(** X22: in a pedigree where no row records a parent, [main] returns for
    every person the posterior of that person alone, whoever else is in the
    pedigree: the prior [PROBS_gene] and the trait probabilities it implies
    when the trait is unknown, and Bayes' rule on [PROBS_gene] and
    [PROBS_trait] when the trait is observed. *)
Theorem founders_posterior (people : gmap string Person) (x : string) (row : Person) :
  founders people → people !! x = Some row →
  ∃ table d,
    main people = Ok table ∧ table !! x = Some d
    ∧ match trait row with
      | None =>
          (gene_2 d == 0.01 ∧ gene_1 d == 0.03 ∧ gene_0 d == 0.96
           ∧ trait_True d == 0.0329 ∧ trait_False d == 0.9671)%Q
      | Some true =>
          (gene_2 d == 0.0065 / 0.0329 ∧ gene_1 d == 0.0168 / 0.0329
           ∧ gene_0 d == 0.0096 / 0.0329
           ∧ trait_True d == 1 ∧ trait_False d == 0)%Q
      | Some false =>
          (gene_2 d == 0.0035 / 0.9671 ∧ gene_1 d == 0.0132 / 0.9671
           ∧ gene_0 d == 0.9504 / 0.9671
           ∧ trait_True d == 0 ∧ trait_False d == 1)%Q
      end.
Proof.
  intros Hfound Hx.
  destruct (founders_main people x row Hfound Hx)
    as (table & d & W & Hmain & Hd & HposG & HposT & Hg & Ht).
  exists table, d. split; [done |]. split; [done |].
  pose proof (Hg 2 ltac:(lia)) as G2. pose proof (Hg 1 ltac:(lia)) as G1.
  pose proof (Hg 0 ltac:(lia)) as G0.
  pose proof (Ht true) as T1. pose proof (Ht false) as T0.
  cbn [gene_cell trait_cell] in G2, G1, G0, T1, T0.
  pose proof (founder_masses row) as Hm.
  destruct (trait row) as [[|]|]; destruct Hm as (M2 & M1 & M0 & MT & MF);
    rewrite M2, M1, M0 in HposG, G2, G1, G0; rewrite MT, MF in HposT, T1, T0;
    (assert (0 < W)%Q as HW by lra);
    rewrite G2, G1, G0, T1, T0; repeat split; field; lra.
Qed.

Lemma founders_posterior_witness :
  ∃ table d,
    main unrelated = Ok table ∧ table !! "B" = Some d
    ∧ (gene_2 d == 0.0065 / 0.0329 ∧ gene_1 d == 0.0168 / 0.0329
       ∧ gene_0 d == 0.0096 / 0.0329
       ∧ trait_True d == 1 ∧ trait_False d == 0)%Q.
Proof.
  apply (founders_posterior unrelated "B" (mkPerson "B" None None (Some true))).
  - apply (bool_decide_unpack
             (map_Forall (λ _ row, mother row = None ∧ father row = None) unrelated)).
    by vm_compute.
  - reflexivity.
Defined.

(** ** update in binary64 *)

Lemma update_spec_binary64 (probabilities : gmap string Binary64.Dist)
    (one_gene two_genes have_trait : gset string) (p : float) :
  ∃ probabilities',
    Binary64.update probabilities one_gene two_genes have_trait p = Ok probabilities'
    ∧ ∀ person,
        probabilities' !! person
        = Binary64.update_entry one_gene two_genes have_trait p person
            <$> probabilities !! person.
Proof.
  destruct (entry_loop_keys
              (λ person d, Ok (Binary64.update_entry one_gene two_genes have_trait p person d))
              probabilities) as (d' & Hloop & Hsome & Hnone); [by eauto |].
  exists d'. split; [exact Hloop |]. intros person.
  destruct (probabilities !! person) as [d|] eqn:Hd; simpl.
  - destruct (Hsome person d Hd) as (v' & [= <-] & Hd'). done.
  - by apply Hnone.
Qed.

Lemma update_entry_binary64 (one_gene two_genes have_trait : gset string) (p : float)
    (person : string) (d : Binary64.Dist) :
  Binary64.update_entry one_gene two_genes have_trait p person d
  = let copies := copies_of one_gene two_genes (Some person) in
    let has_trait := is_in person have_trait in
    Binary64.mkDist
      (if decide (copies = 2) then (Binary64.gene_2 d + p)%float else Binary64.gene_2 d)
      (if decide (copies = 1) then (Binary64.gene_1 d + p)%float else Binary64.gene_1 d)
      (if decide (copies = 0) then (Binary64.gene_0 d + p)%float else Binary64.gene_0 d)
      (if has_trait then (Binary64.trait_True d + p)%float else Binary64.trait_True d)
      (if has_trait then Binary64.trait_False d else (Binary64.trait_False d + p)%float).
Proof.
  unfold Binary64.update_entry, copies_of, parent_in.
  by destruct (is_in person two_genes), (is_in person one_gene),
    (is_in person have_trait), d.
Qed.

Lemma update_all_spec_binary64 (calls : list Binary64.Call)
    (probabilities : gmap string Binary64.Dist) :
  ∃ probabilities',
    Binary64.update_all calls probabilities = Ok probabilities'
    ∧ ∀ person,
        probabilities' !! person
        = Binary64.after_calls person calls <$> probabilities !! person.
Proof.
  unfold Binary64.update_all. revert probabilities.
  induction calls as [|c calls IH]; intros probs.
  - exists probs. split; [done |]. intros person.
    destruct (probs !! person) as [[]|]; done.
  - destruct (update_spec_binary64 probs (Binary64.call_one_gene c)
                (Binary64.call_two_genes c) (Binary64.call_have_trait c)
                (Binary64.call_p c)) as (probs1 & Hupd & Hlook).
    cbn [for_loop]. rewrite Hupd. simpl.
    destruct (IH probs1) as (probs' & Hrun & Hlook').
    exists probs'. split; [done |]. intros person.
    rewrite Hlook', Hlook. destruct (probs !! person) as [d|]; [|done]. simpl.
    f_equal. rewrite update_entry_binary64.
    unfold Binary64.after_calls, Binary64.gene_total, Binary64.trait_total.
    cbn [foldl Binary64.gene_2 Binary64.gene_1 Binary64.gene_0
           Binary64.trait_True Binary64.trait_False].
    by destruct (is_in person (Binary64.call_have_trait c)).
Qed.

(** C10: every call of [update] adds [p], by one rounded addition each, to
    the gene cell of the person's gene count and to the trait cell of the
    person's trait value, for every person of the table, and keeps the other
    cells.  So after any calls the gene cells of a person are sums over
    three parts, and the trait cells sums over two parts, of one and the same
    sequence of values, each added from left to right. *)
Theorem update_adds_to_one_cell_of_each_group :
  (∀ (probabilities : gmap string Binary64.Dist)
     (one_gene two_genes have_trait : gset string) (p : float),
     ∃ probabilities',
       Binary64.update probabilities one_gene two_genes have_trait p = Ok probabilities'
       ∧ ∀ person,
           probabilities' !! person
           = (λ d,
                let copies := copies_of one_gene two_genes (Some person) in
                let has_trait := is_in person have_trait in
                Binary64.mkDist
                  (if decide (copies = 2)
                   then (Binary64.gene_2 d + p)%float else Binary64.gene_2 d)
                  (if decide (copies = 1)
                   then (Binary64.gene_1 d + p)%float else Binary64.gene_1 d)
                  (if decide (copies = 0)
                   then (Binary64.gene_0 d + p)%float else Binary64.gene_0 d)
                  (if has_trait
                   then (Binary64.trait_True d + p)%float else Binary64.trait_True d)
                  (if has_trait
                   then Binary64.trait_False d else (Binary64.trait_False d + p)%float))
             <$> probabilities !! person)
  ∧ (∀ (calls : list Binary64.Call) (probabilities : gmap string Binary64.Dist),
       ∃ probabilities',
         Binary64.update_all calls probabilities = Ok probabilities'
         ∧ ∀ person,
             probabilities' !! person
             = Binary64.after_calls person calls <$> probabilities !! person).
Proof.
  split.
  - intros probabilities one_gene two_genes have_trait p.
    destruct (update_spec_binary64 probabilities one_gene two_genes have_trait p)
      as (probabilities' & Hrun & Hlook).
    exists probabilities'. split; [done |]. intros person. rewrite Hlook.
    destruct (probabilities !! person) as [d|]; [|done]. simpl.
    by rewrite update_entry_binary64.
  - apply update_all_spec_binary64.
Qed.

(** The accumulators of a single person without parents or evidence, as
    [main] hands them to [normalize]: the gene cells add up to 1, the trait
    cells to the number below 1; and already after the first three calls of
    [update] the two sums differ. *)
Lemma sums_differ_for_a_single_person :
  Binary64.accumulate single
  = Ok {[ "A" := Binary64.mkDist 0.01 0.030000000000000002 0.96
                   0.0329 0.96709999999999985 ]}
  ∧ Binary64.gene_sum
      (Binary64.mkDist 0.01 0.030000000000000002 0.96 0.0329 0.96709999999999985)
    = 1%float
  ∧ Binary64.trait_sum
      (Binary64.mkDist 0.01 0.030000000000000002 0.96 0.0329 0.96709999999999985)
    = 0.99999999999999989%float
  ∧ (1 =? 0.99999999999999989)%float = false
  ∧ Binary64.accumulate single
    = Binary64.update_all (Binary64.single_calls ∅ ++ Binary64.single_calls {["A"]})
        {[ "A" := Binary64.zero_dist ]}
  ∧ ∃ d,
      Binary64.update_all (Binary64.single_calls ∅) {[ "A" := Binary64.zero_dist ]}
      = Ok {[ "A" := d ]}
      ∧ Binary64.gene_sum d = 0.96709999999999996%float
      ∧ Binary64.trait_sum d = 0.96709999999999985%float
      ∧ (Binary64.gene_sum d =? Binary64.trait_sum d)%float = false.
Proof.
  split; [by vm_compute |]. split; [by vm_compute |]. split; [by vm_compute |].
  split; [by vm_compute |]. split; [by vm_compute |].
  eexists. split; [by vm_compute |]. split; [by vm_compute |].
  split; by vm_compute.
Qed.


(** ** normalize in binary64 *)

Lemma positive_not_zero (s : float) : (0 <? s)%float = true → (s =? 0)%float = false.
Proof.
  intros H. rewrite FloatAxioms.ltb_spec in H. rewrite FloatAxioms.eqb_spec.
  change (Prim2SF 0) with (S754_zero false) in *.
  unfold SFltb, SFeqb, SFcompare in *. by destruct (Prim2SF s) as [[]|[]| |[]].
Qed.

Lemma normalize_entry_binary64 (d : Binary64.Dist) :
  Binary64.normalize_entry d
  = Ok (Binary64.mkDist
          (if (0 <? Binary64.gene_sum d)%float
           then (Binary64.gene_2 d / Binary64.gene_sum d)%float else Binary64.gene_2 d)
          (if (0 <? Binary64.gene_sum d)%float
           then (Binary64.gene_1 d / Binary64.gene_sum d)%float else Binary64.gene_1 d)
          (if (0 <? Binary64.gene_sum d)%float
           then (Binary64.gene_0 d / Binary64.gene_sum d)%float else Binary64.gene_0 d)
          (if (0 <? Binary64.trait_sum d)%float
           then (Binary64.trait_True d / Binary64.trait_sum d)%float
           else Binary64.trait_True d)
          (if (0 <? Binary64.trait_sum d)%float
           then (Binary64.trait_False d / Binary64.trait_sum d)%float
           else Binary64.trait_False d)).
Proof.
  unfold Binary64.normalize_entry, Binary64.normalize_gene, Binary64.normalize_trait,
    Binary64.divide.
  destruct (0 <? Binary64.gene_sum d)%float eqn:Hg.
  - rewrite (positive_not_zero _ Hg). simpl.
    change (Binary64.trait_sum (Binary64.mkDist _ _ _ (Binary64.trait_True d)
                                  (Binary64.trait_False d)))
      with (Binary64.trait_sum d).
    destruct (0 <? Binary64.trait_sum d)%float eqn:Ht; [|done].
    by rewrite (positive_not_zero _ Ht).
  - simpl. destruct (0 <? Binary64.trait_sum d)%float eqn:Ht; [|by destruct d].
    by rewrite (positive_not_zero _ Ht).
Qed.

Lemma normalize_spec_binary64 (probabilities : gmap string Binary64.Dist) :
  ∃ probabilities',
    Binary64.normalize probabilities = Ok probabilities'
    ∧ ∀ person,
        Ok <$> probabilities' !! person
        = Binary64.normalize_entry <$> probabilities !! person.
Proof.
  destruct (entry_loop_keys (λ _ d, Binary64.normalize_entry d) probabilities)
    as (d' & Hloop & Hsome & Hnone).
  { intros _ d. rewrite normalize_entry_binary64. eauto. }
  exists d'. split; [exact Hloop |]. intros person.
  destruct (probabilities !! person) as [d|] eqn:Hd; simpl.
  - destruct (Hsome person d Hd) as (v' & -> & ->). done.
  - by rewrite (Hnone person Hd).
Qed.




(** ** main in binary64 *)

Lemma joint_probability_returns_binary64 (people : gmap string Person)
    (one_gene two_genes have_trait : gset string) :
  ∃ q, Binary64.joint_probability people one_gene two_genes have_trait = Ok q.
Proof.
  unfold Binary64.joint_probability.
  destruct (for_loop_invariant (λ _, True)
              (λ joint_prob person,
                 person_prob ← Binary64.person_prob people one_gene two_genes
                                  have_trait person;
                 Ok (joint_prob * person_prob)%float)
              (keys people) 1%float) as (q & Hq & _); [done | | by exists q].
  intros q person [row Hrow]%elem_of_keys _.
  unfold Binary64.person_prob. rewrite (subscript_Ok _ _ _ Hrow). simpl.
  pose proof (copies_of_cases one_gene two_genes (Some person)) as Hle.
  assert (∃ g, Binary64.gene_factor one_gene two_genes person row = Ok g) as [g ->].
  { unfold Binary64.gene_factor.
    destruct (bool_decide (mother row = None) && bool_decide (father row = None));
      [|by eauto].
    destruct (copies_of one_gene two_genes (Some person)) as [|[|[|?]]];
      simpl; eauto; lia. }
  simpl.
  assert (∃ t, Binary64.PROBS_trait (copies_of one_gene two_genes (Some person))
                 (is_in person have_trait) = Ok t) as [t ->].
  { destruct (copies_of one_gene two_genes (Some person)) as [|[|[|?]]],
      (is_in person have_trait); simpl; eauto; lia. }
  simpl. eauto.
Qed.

──────────────────────────────

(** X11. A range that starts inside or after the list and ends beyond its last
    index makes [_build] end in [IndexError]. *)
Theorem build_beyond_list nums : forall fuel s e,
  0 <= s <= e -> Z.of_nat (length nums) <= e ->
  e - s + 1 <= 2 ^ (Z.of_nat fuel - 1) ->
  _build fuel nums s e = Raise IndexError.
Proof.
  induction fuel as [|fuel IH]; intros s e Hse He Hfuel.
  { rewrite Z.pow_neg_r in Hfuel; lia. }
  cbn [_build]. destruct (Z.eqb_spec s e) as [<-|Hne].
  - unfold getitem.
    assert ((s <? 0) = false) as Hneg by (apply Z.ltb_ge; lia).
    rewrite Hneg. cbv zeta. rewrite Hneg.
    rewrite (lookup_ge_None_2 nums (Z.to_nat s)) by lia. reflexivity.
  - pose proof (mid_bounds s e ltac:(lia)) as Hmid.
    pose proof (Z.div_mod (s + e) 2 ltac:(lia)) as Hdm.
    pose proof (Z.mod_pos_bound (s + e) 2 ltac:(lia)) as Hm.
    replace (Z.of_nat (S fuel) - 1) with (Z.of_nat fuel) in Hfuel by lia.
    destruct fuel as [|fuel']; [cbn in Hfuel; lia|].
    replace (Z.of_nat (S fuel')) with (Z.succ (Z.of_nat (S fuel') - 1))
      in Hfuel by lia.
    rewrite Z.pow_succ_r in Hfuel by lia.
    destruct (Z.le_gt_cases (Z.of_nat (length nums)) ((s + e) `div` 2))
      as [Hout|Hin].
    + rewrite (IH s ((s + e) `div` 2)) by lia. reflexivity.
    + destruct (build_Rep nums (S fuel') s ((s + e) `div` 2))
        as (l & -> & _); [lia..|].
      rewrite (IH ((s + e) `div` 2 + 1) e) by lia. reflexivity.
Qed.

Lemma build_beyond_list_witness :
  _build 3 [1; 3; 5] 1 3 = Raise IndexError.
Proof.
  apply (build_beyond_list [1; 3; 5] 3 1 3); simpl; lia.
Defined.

──────────────────────────────

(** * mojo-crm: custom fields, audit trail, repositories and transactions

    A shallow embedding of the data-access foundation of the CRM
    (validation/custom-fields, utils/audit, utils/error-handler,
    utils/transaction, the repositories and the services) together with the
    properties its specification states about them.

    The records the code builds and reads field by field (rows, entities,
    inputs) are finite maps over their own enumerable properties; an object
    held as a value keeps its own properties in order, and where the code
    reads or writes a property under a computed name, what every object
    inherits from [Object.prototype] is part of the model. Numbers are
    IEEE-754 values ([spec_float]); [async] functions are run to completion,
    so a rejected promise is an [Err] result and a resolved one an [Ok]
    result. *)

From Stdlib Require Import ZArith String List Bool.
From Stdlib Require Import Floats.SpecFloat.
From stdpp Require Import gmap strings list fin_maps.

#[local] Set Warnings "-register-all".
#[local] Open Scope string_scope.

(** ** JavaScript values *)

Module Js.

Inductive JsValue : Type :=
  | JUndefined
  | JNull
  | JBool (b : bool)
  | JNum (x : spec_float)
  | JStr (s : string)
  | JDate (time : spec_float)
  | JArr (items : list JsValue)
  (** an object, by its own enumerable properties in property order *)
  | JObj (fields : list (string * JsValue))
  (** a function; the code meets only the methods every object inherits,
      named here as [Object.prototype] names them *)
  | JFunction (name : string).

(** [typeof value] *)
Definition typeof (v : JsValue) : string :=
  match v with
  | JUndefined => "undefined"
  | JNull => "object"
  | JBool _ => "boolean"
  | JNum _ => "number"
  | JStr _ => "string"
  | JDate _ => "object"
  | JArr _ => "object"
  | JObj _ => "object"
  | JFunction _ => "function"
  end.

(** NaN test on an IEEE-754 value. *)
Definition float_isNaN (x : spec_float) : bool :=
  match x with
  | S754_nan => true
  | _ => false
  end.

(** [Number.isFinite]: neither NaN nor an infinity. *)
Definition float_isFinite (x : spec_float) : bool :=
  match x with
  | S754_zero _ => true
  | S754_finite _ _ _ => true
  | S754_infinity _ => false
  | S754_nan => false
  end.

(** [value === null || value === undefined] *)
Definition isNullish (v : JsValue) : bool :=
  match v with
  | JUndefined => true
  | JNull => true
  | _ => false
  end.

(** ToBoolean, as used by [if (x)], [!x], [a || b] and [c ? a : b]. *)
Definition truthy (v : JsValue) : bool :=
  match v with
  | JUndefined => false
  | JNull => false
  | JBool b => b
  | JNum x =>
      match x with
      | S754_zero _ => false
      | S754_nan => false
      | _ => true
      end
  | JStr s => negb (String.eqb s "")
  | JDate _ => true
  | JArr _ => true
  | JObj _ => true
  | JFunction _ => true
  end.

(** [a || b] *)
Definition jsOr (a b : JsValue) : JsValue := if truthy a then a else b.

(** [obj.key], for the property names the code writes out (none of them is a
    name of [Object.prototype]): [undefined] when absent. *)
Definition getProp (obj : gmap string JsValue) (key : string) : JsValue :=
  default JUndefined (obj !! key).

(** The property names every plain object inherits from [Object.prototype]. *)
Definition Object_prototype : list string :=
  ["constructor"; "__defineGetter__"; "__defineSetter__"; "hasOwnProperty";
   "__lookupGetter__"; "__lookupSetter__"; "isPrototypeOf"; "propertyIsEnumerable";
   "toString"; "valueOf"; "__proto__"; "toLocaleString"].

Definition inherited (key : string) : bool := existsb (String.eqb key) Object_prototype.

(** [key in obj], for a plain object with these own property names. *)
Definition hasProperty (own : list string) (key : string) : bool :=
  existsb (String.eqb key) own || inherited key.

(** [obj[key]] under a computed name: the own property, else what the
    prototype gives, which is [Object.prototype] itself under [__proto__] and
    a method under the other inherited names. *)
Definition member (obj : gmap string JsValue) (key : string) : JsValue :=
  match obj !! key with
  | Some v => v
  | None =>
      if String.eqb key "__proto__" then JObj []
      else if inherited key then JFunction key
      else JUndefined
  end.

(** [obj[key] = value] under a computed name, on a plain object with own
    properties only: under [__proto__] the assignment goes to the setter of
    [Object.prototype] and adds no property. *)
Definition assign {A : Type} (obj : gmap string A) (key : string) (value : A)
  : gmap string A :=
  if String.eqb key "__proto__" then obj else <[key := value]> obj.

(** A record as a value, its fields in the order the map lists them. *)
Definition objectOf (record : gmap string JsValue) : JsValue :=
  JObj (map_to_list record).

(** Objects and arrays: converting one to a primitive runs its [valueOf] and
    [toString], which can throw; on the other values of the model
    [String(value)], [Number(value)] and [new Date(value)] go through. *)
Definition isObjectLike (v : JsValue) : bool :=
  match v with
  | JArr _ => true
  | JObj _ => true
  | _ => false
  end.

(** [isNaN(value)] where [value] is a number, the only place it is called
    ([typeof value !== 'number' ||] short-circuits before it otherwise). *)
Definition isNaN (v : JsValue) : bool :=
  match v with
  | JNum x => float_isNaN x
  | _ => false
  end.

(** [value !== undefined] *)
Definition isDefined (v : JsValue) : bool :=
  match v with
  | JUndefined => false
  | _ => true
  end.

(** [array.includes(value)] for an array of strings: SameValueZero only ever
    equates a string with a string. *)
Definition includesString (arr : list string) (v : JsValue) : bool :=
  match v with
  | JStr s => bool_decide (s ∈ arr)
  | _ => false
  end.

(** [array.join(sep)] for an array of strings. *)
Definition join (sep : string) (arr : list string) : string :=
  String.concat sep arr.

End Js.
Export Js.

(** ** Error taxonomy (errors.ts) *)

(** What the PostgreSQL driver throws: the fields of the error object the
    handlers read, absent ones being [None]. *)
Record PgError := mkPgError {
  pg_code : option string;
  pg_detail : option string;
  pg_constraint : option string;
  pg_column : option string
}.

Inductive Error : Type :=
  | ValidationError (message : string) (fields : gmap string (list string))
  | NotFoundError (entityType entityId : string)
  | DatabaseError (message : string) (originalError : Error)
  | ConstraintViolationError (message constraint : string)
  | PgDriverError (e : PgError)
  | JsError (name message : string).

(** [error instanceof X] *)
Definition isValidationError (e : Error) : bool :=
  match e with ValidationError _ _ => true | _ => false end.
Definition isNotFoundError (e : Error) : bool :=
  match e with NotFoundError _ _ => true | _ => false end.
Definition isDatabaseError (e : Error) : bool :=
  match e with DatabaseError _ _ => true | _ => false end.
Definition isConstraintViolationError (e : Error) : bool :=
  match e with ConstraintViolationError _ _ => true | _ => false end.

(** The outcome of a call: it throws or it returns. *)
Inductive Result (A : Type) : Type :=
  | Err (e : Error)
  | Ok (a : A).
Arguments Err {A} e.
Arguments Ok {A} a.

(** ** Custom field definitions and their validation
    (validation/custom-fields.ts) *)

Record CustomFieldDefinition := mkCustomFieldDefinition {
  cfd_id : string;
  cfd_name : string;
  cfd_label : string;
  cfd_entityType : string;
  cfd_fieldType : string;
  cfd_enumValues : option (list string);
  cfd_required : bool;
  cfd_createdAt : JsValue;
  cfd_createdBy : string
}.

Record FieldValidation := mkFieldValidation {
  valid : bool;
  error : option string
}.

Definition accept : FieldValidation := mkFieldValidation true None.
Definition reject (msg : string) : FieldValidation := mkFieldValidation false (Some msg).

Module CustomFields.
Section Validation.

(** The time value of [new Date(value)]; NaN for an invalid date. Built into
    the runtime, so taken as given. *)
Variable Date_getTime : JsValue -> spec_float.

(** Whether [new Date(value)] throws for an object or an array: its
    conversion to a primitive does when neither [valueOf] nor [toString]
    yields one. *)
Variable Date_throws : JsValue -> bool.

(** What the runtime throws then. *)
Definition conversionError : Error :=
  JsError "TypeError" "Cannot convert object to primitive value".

──────────────────────────────

TASK GOAL — In the data above, which lines lie between the line with "then (Binary64.trait_True d /" and the line with "change (Binary64.trait_sum (Binary64.mkDist", inclusive? Print those lines exactly and nothing else.

ANSWER FOR THE TASK —
           then (Binary64.trait_True d / Binary64.trait_sum d)%float
           else Binary64.trait_True d)
          (if (0 <? Binary64.trait_sum d)%float
           then (Binary64.trait_False d / Binary64.trait_sum d)%float
           else Binary64.trait_False d)).
Proof.
  unfold Binary64.normalize_entry, Binary64.normalize_gene, Binary64.normalize_trait,
    Binary64.divide.
  destruct (0 <? Binary64.gene_sum d)%float eqn:Hg.
  - rewrite (positive_not_zero _ Hg). simpl.
    change (Binary64.trait_sum (Binary64.mkDist _ _ _ (Binary64.trait_True d)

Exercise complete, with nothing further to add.